Remaining open items within T-5

Strong coupling constant \alpha_s. A lower bound analogous to T-5b.1 for \alpha_s requires the codec to represent nuclear binding. The constraint is \alpha_s \geq \alpha_{s,\min}(T_{\text{QCD}}, h^*) where T_{\text{QCD}} \sim 200 MeV is the QCD scale. This bound is straightforward to derive but requires the hadronic mass spectrum as additional input.
Upper bound on \alpha from non-relativistic regime. For the codec to represent atomic physics without full Dirac spinor complexity, \alpha < \alpha_{\max} where \alpha_{\max} is set by the requirement K(\text{Dirac corrections}) \leq B_{\max}. This requires a more detailed codec complexity model.

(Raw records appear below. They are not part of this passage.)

(** *** The grid *)

(** X14.  When [buildGrid_] returns, starting from empty lists of lines,
    no line is NaN, the second line of each list is at or below every
    vertex and the last but one at or above every vertex, so that one
    line more lies beyond the route on each side; and the matrix of
    marks has one column for each line of [lngGrid_], each column an
    array without marks whose length is the number of lines of
    [latGrid_]. *)
Theorem buildGrid__reaches_beyond_route (E : Engine) (fuel : nat) (vertices : list LatLng)
    (range : num) (w : World) :
  latGrid_ (routeBoxer w) = [] -> lngGrid_ (routeBoxer w) = [] ->
  (buildGrid_ E fuel vertices range w).1 = Ok tt ->
  let r := routeBoxer (buildGrid_ E fuel vertices range w).2 in
  Forall (fun a => isNaN a = false) (latGrid_ r)
  /\ Forall (fun a => isNaN a = false) (lngGrid_ r)
  /\ (exists s n w_ e,
         index (latGrid_ r) 1 = Some s
         /\ index (latGrid_ r) (Z.of_nat (length (latGrid_ r)) - 2) = Some n
         /\ index (lngGrid_ r) 1 = Some w_
         /\ index (lngGrid_ r) (Z.of_nat (length (lngGrid_ r)) - 2) = Some e
         /\ forall v, v ∈ vertices -> within ((s, w_), (n, e)) v)
  /\ grid_ r = Some (replicate (length (lngGrid_ r)) (new_Array (length (latGrid_ r)))).
Proof.
  intros Hlat Hlng H. apply run_pair in H. cbv zeta.
  destruct (buildGrid__reaches E fuel vertices range w tt _ Hlat Hlng H)
    as (rb & sw & ne & Hrb & Hsw & Hne & Vs & Vn & Rlat & Rlng & Hg).
  destruct (extend_all_valid E vertices _ _ _ _ Hrb Hsw Hne Vs Vn) as [Hv _].
  destruct (extend_all_inside E vertices _ _ Hv (or_intror eq_refl) Hrb) as (Hin & _).
  destruct Rlat as (_ & N1 & (s & Is & Ls) & (n & In & Ln)).
  destruct Rlng as (_ & N2 & (w_ & Iw & Lw) & (e & Ie & Le)).
  split; [exact N1 |]. split; [exact N2 |]. split; [| exact Hg].
  exists s, n, w_, e. repeat (split; [assumption |]).
  intros v Hvin. destruct (Hin v Hvin) as (sw' & ne' & Hsw' & Hne' & M1 & M2 & M3 & M4).
  rewrite Hsw in Hsw'. injection Hsw' as <-. rewrite Hne in Hne'. injection Hne' as <-.
  repeat split; simpl; eapply le_trans; eassumption.
Qed.

Lemma buildGrid__reaches_beyond_route_witness :
  let r := routeBoxer (buildGrid_ RefMath.engine 100 verticesA (Z2num 5) (world_of routeA)).2 in
  Forall (fun a => isNaN a = false) (latGrid_ r)
  /\ Forall (fun a => isNaN a = false) (lngGrid_ r)
  /\ (exists s n w_ e,
         index (latGrid_ r) 1 = Some s
         /\ index (latGrid_ r) (Z.of_nat (length (latGrid_ r)) - 2) = Some n
         /\ index (lngGrid_ r) 1 = Some w_
         /\ index (lngGrid_ r) (Z.of_nat (length (lngGrid_ r)) - 2) = Some e
         /\ forall v, v ∈ verticesA -> within ((s, w_), (n, e)) v)
  /\ grid_ r = Some (replicate (length (lngGrid_ r)) (new_Array (length (latGrid_ r)))).
Proof.
  destruct exampleA_steps as (w0 & _ & _ & H0 & _).
  apply (buildGrid__reaches_beyond_route RefMath.engine 100 verticesA (Z2num 5)
           (world_of routeA)).
  - reflexivity.
  - reflexivity.
  - rewrite H0. reflexivity.
Defined.

(** X15.  After the first part of [box] (the fields reset, the grid
    built and the route rasterized by [findIntersectingCells_]), if the
    lines built ascend strictly, every vertex of the path lies in a cell
    that is marked. *)
Theorem rasterize_marks_vertex_cells (E : Engine) (fuel : nat) (path : list LatLng)
    (range : num) (w : World) :
  (rasterize E fuel path range w).1 = Ok tt ->
  let r := routeBoxer (rasterize E fuel path range w).2 in
  ascending (latGrid_ r) = true -> ascending (lngGrid_ r) = true ->
  forall v, v ∈ path ->
            exists c, in_cell (latGrid_ r) (lngGrid_ r) c v /\ marked (grid_ r) c.
Proof.
  intros H r A1 A2. apply run_pair in H.
  exact (proj2 (proj2 (rasterize_located E fuel path range w tt _ H A1 A2))).
Qed.

Lemma rasterize_marks_vertex_cells_witness :
  exists c, in_cell (latGrid_ (routeBoxer gridA)) (lngGrid_ (routeBoxer gridA)) c
              (point (dec 504 1) (dec 306 1))
            /\ marked (grid_ (routeBoxer gridA)) c.
Proof.
  destruct exampleA_steps as (_ & w1 & _ & _ & H1 & _ & _ & [A1 A2] & _).
  apply (rasterize_marks_vertex_cells RefMath.engine 100 verticesA (Z2num 5)
           (world_of routeA)).
  - rewrite H1. reflexivity.
  - rewrite H1. exact A1.
  - rewrite H1. exact A2.
  - right. left.
Defined.
(** X15. Round trip of a batch. [serializeEntriesToBuffer] returns, for [cnt]
    entries stored from [index_] on, a buffer that is written to its end
    and leaves the state as it was. [applyEntriesFromBuffer] at the same
    index, in a changelog with an open writer in which no index from
    [index_] on has an entry or an offset, returns and stores under the
    indices [index_ .. index_ + cnt - 1] the entries that were
    serialised, the other entries being left as they were. *)
Theorem serialize_then_apply st index_ es st2 sync :
  0 ≤ index_ → index_ + Z.of_nat (length es) < 2 ^ 64 →
  (λ j, logs st !! j) <$> seqZ index_ (Z.of_nat (length es)) = Some <$> es →
  Forall entry_serializable es →
  4 + 4 * Z.of_nat (length es) + buffers_size (log_entry_serialize <$> es) < 2 ^ 31 →
  buffer_alloc_fits (4 + 4 * Z.of_nat (length es)
                     + buffers_size (log_entry_serialize <$> es)) = true →
  is_Some (current_writer st2) →
  (∀ j, index_ ≤ j → logs st2 !! j = None ∧ index_to_start_pos st2 !! j = None) →
  ∃ out st2',
    serializeEntriesToBuffer index_ (Z.of_nat (length es)) st
    = Done (Buffer (Z.of_nat (length out)) out) st
    ∧ applyEntriesFromBuffer index_ out sync st2 = Done tt st2'
    ∧ ∀ j, logs st2' !! j
           = if decide (index_ ≤ j < index_ + Z.of_nat (length es))
             then logs st !! j else logs st2 !! j.
Proof.
  intros Hidx Hn Hlogs Hes Hsize Hfits Hw Hfree.
  set (bufs := log_entry_serialize <$> es) in *.
  set (out := le_encode 4 (Z.of_nat (length es)) ++ put_entries bufs).
  assert (Hbufs : Forall (λ e, is_Some (get_buf_ptr e)) es).
  { eapply Forall_impl; [exact Hes|]. by intros e (? & _). }
  pose proof (buffers_size_nonneg bufs) as Hbs.
  assert (Hlen_out : Z.of_nat (length out)
                     = 4 + 4 * Z.of_nat (length es) + buffers_size bufs).
  { unfold out. rewrite length_app, Nat2Z.inj_add, length_le_encode, length_put_entries.
    unfold bufs. rewrite length_fmap. lia. }
  assert (Hsize_le : (length es ≤ size (logs st))%nat).
  { assert (list_to_set (seqZ index_ (Z.of_nat (length es))) ⊆ dom (logs st)) as Hsub.
    { intros j Hj%elem_of_list_to_set. apply elem_of_dom.
      apply list_elem_of_lookup in Hj as [k Hk].
      apply (f_equal (λ l, l !! k)) in Hlogs. rewrite !list_lookup_fmap, Hk in Hlogs.
      simpl in Hlogs. destruct (es !! k) as [e|] eqn:He; simpl in Hlogs; [|done].
      injection Hlogs as ->. eauto. }
    apply subseteq_size in Hsub. rewrite size_list_to_set in Hsub by apply NoDup_seqZ.
    rewrite length_seqZ, size_dom in Hsub. lia. }
  exists out.
  destruct (append_all_logs sync es index_ st2 Hw) as (st2' & Happ & _ & Hl2); [|done|].
  { intros j Hj. by apply Hfree. }
  exists st2'. split_and!.
  - unfold serializeEntriesToBuffer. rewrite bind_get.
    rewrite (wrap64_small (index_ + _)) by lia.
    rewrite (bind_run _ _ _ _ _
               (serialize_entries_Done es index_ (S (size (logs st))) st Hidx Hn
                  ltac:(lia) Hlogs Hbufs)).
    fold bufs. rewrite size_total_small by lia.
    replace (4 + Z.of_nat (length es) * 4 + buffers_size bufs)
      with (4 + 4 * Z.of_nat (length es) + buffers_size bufs) by lia.
    rewrite wrap64_small by lia. rewrite Hfits. cbn [negb]. fold out.
    rewrite Hlen_out, Z.ltb_irrefl. done.
  - unfold out, bufs. rewrite applyEntriesFromBuffer_ingest by (done || lia).
    destruct es as [|e es']; [done|]. cbn [ingest append_all] in *.
    rewrite bind_get. destruct (Hfree index_ ltac:(lia)) as [Hl _].
    apply has_key_false in Hl. rewrite Hl. exact Happ.
  - intros j. rewrite Hl2. case_decide as Hj; [|done].
    apply (f_equal (λ l, l !! Z.to_nat (j - index_))) in Hlogs.
    rewrite !list_lookup_fmap, lookup_seqZ_lt in Hlogs by lia. simpl in Hlogs.
    replace (index_ + Z.of_nat (Z.to_nat (j - index_))) with j in Hlogs by lia.
    destruct (es !! Z.to_nat (j - index_)) as [e|] eqn:He; simpl in Hlogs;
      [by injection Hlogs|].
    apply lookup_ge_None in He. lia.
Qed.

End serialization.

(** ** The writer after an overwrite across segments *)

Lemma keys_from_length_range (lg : IndexToLogEntry) n m :
  (∀ j, is_Some (lg !! j) ↔ 1 ≤ j ≤ n) → 1 ≤ m ≤ n →
  Z.of_nat (length (keys_from lg m)) = n - m + 1.
Proof.
  intros Hkeys Hm.
  assert (keys_from lg m ≡ₚ seqZ m (n - m + 1)) as ->.
  { apply NoDup_Permutation.
    - unfold keys_from. apply NoDup_filter, keys_asc_NoDup.
    - apply NoDup_seqZ.
    - intros j. rewrite elem_of_keys_from, Hkeys, elem_of_seqZ. lia. }
  rewrite length_seqZ. lia.
Qed.

Section overwrite_writer.

Context (dir_ : string) (R : Z) (sync : bool).
Hypothesis R_range : 1 ≤ R < 2 ^ 64.
Lemma raise_for_status_some rq e :
  raise_for_status rq = Some e → e = HTTPError rq ∧ 400 ≤ status_code rq < 600.
Proof.
  unfold raise_for_status.
  destruct (Z.leb_spec 400 (status_code rq)), (Z.ltb_spec (status_code rq) 600);
    cbn [andb]; intros Heq; try discriminate.
  injection Heq as <-. split; [done|lia].
Qed.

(** Every way out of the loop: the body of an accepted response, the
    exception of the transport, or the [HTTPError] of a rejected response
    once the attempts are used up.  All sleeps are of [SLEEP] seconds, one
    per rejected response. *)
Lemma v0_loop_outcome net url channel fuel : ∀ attemp last w,
  (1 ≤ fuel)%nat → (6 - attemp ≤ fuel)%nat →
  ((4 < attemp)%nat → ∃ rq, last = Some rq ∧ 400 ≤ status_code rq < 600) →
  ∃ o w' tr,
    V0.loop net url channel fuel attemp last w = Some (o, w') ∧
    trace w' = trace w ++ tr ∧
    delays tr = replicate (length (delays tr)) V0.SLEEP ∧
    (length (delays tr) ≤ attempts tr ≤ 5 - attemp)%nat ∧
    ((∃ rq, o = Returned (Some (text rq)) ∧ ¬ (400 ≤ status_code rq < 600) ∧
            attempts tr = S (length (delays tr))) ∨
     (∃ what, o = Raised (ConnectionError what) ∧
              attempts tr = S (length (delays tr))) ∨
     (∃ rq, o = Raised (HTTPError rq) ∧ 400 ≤ status_code rq < 600 ∧
            length (delays tr) = attempts tr ∧
            attempts tr = (5 - attemp)%nat)).
Proof.
  induction fuel as [|fuel IH]; intros attemp last w H1 Hfuel Hlast; [lia|].
  cbn [V0.loop]. unfold V0.TOTAL_ATTEMPS.
  destruct (Nat.leb_spec attemp 4) as [Hle|Hgt].
  - unfold set_channel, requests_post, set_msg. cbn [posts trace msg self_wait].
    destruct (net (posts w)) as [rq|what].
    2:{ eexists _, _, [_]. split_and!; try reflexivity; cbn; try lia.
        right; left. eauto. }
    destruct (raise_for_status rq) as [e|] eqn:Est.
    2:{ eexists _, _, [_]. split_and!; try reflexivity; cbn; try lia.
        left. exists rq. split_and!; auto.
        intros Hs. by rewrite (raise_for_status_error rq Hs) in Est. }
    apply raise_for_status_some in Est as [-> Hs].
    unfold time_sleep. cbn [V0.SLEEP Z.ltb Z.compare].
    edestruct (IH (S attemp) (Some rq))
      as (o & w' & tr & Hrun & Htr & Hd & Hlen & Hout); [lia|lia| |].
    { intros _. eauto. }
    exists o, w', (Post url (<["channel" := JStr ("#" +:+ channel)]> (msg w))
                    (Responded rq) :: Sleep 1 :: tr).
    split; [exact Hrun|]. cbn [attempts delays length replicate].
    split; [|split; [|split]].
    + rewrite Htr. cbn. rewrite <- !app_assoc. reflexivity.
    + f_equal. exact Hd.
    + lia.
    + destruct Hout as [(rq' & -> & Hn & Hl)|[(what & -> & Hl)|(rq' & -> & Hs' & Hl & Ha)]].
      * left. exists rq'. split_and!; auto.
      * right; left. exists what. split; [done|]. lia.
      * right; right. exists rq'. split_and!; auto; lia.
  - destruct (Hlast Hgt) as (rq & -> & Hs).
    rewrite (raise_for_status_error rq Hs).
    eexists _, w, []. rewrite app_nil_r. cbn.
    split_and!; try reflexivity; try lia.
    right; right. exists rq. split_and!; auto; lia.
Qed.

Lemma delays_app tr1 tr2 : delays (tr1 ++ tr2) = delays tr1 ++ delays tr2.
Proof.
  induction tr1 as [|[u pl r|s] tr1 IH]; cbn; [done|done|by rewrite IH].
Qed.

(** One decisive round of the loop. *)
Lemma v0_accepted_round net url channel fuel attemp last w rq :
  (attemp ≤ 4)%nat →
  net (posts w) = Responded rq →
  ¬ (400 ≤ status_code rq < 600) →
  V0.loop net url channel (S fuel) attemp last w =
  Some (Returned (Some (text rq)),
        mkWorld (S (posts w))
          (trace w ++ [Post url (with_channel channel (msg w)) (Responded rq)])
          (with_channel channel (msg w)) (self_wait w)).
Proof.
  intros Hle Hnet Hstatus. cbn [V0.loop].
  replace (attemp <=? V0.TOTAL_ATTEMPS)%nat with true
    by (symmetry; apply Nat.leb_le; exact Hle).
  unfold set_channel, requests_post, set_msg. cbn [posts trace msg self_wait].
  rewrite Hnet, (raise_for_status_none rq Hstatus). reflexivity.
Qed.

Lemma v0_broken_round net url channel fuel attemp last w what :
  (attemp ≤ 4)%nat →
  net (posts w) = Failed what →
  V0.loop net url channel (S fuel) attemp last w =
  Some (Raised (ConnectionError what),
        mkWorld (S (posts w))
          (trace w ++ [Post url (with_channel channel (msg w)) (Failed what)])
          (with_channel channel (msg w)) (self_wait w)).
Proof.
  intros Hle Hnet. cbn [V0.loop].
  replace (attemp <=? V0.TOTAL_ATTEMPS)%nat with true
    by (symmetry; apply Nat.leb_le; exact Hle).
  unfold set_channel, requests_post, set_msg. cbn [posts trace msg self_wait].
  rewrite Hnet. reflexivity.
Qed.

Recovering \alpha to higher precision. The Fano barrier prevents exact derivation, but OPT may narrow the allowed range further by requiring the MDL-optimal coupling — the value of \alpha minimising L_T(\text{OPT}) over the joint (\alpha, C_{\max}) constraint surface. This requires solving the MDL optimisation numerically once T-5a.1’s codec is fully identified with the Standard Model.

This appendix is maintained alongside theoretical_roadmap.pdf. References: Bekenstein (1981) [40], Gibbons-Hawking (1977), Barrow-Tipler (1986) [4], Rees (1999) [5], Verlinde (2011) [38], T-1 through T-4 (this series).